Once, tasked with making the best game ever, a young programmer spent the day getting the game window to display on-screen. Once displayed, he was eager to know how fast it was rendering at and so decided to display the number of frames-per-second in the upper-left corner of the screen. “Ah, three thousand FPS”, he said, licking his lips with glee, “that will be plenty for my game.”
The next day, he displayed his first triangle on the screen. A single white triangle, untextured, unlit, unshaded, against a black background... and he stared in horror as his FPS dropped by over 1000 FPS.
This article will explain how it happened, and why our young programmer friend shouldn’t be worried.
Different forms of measurement
Many programmers coming from a gaming background quickly adopt FPS as the familiar method used to measure performance - but FPS measurements can be deceptive if we’re not careful, as we’ll see in a bit. But first, let’s remember how FPS is measured, what it really is, and the alternative we have in our toolbox.
Frames per second
A common videogame performance measurement that gamers use is measuring the number of times in a single second a game updates the graphics it is displaying. Each update is called a ‘frame’.
To get the number of frames, you can use a variable and add one to that variable every time the game is done displaying the graphics for that frame. Then, after a full second of frames, you can display the value, and reset the variable to begin counting again.

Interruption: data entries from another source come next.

(* ===== verification/Sorting.v ===== *)
(** * src/src/catalog_sort.rs: sort keys

    The order of a sort request, the comparison of keys of several fields, and
    [accept_sort_key_lazy], which reads the keys of a document only as far as the
    comparison with a threshold needs them. *)
From S2P Require Import Prelude.
From S2P Require Import Errors.
From S2P Require Import Bytes.
From S2P Require Import Wire.
From S2P Require Import Request.
From S2P Require Import Results.
From S2P Require Import Aggregation.
From S2P Require Import Deadline.
From S2P Require Import Failures.
From S2P Require Import Collecting.
From S2P Require Import Hits.
From S2P Require Import Ranking.
From S2P Require Import Merging.
From S2P Require Import Searching.
From S2P Require Import Maxima.
From S2P Require Import Native.
From S2P Require Import Costs.
Local Open Scope N_scope.

(** ** Orders *)
(** [tantivy::collector::sort_key::ComparatorEnum], as far as it is used. *)
Module ComparatorEnum.
Inductive t := Natural | Reverse | ReverseNoneLower | NaturalNoneHigher.
End ComparatorEnum.
Definition comparator (sort : SortRequest.t) : ComparatorEnum.t :=
  match sort.(SortRequest.direction), sort.(SortRequest.missing) with
  | SortDirection.Asc, MissingOrder.First => ComparatorEnum.Reverse
  | SortDirection.Asc, MissingOrder.Last => ComparatorEnum.ReverseNoneLower
  | SortDirection.Desc, MissingOrder.First => ComparatorEnum.NaturalNoneHigher
  | SortDirection.Desc, MissingOrder.Last => ComparatorEnum.Natural
  end.
(** Comparing optional keys; what is greater comes first. *)
Class Comparators := { compare_with : ∀ {A : Type}, (A → A → comparison) → ComparatorEnum.t → option A → option A → comparison }.
(** [Natural] puts no value below all values, [Reverse] is its opposite; the others
    turn only one of the two around. *)
Class ComparatorsLaws `{!Comparators} : Prop := {
  compare_values {A} (c : A → A → comparison) e a b : compare_with c e (Some a) (Some b)
    = match e with ComparatorEnum.Natural | ComparatorEnum.NaturalNoneHigher => c a b | _ => CompOpp (c a b) end;
  compare_missing {A} (c : A → A → comparison) e a : compare_with c e None (Some a)
    = match e with ComparatorEnum.Natural | ComparatorEnum.ReverseNoneLower => Lt | _ => Gt end;
  compare_present {A} (c : A → A → comparison) e a : compare_with c e (Some a) None
    = match e with ComparatorEnum.Natural | ComparatorEnum.ReverseNoneLower => Gt | _ => Lt end;
  compare_none {A} (c : A → A → comparison) e : compare_with c e None None = Eq }.
Section Keys.
Context `{!Comparators} {A : Type} (c : A → A → comparison).
(** [DynamicComparator::compare] *)
Fixpoint dynamic_compare (comparators : list ComparatorEnum.t) (ls rs : list (option A)) : comparison :=
  match ls, rs, comparators with
  | l :: ls, r :: rs, e :: comparators =>
      match compare_with c e l r with Eq => dynamic_compare comparators ls rs | order => order end
  | _, _, _ => Eq
  end.
End Keys.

One of the problems is that you aren’t measuring individual frames, but are measuring groups of frames at a time. Those groups don’t have a fixed size – sometimes you measure 59 frames before one second is up, sometimes you measure 73 frames – and the more frames that you are measuring at once, the less each frame actually ‘weighs’ in performance costs. Your 50th frame is less valuable than your 5th frame. One frame gained in one location is not equal to another frame gained in another location.
Microseconds per frame
The common alternative to FPS is to measure each frame individually. Because each frame takes less than one second, you need a unit of time measurement that is small enough to accurately measure frames. Milliseconds (which are 1/1000th of a second) are often used, but computers run so fast that even milliseconds can’t accurately measure frames – though they do give a decent estimate. Instead, microseconds, being 1/1000th of a millisecond (i.e. 1/1,000,000th of a second), provide accurate enough measurements to let us make informed decisions about the speeds of our games.
How it’s measured
At the end (or beginning) of every frame, get the current time and compare it to the time gotten at the end (or beginning) of the previous frame. The difference between the two times is how long this frame took.
Because frames occur potentially hundreds of times a second, you’ll want to update the displayed frame-time only about once or twice a second. Normally, you average the cost of the frames over a period of time and display that average. However, it’s beneficial as a debugging and optimizing tool to also display the highest and lowest frame-times of the past few seconds.
One difference between FPS and microseconds-per-frame is that microseconds measure the cost of your frames. With FPS, higher FPS is the goal. With microseconds you want the cost to be as low as possible, so lower numbers are desired.
Comparisons in measurement
(‘µs’ is the symbol/abreviation for microseconds. ‘mu’ is also an accepted spelling)
You can see that the more frames you have, the less every frame costs in microseconds. This means that each frame gained from a lower framerate is more valuable in performance than each frame gained from a higher framerate. This is sometimes a source of confusion. When your FPS is only 20, losing 1 frame means taking 2631 microseconds longer per frame. But when your FPS is 200, taking 2631 microseconds per frame longer means you lose almost 70 FPS (!), which can be startling and seem more dramatic despite it being the exact same amount of time.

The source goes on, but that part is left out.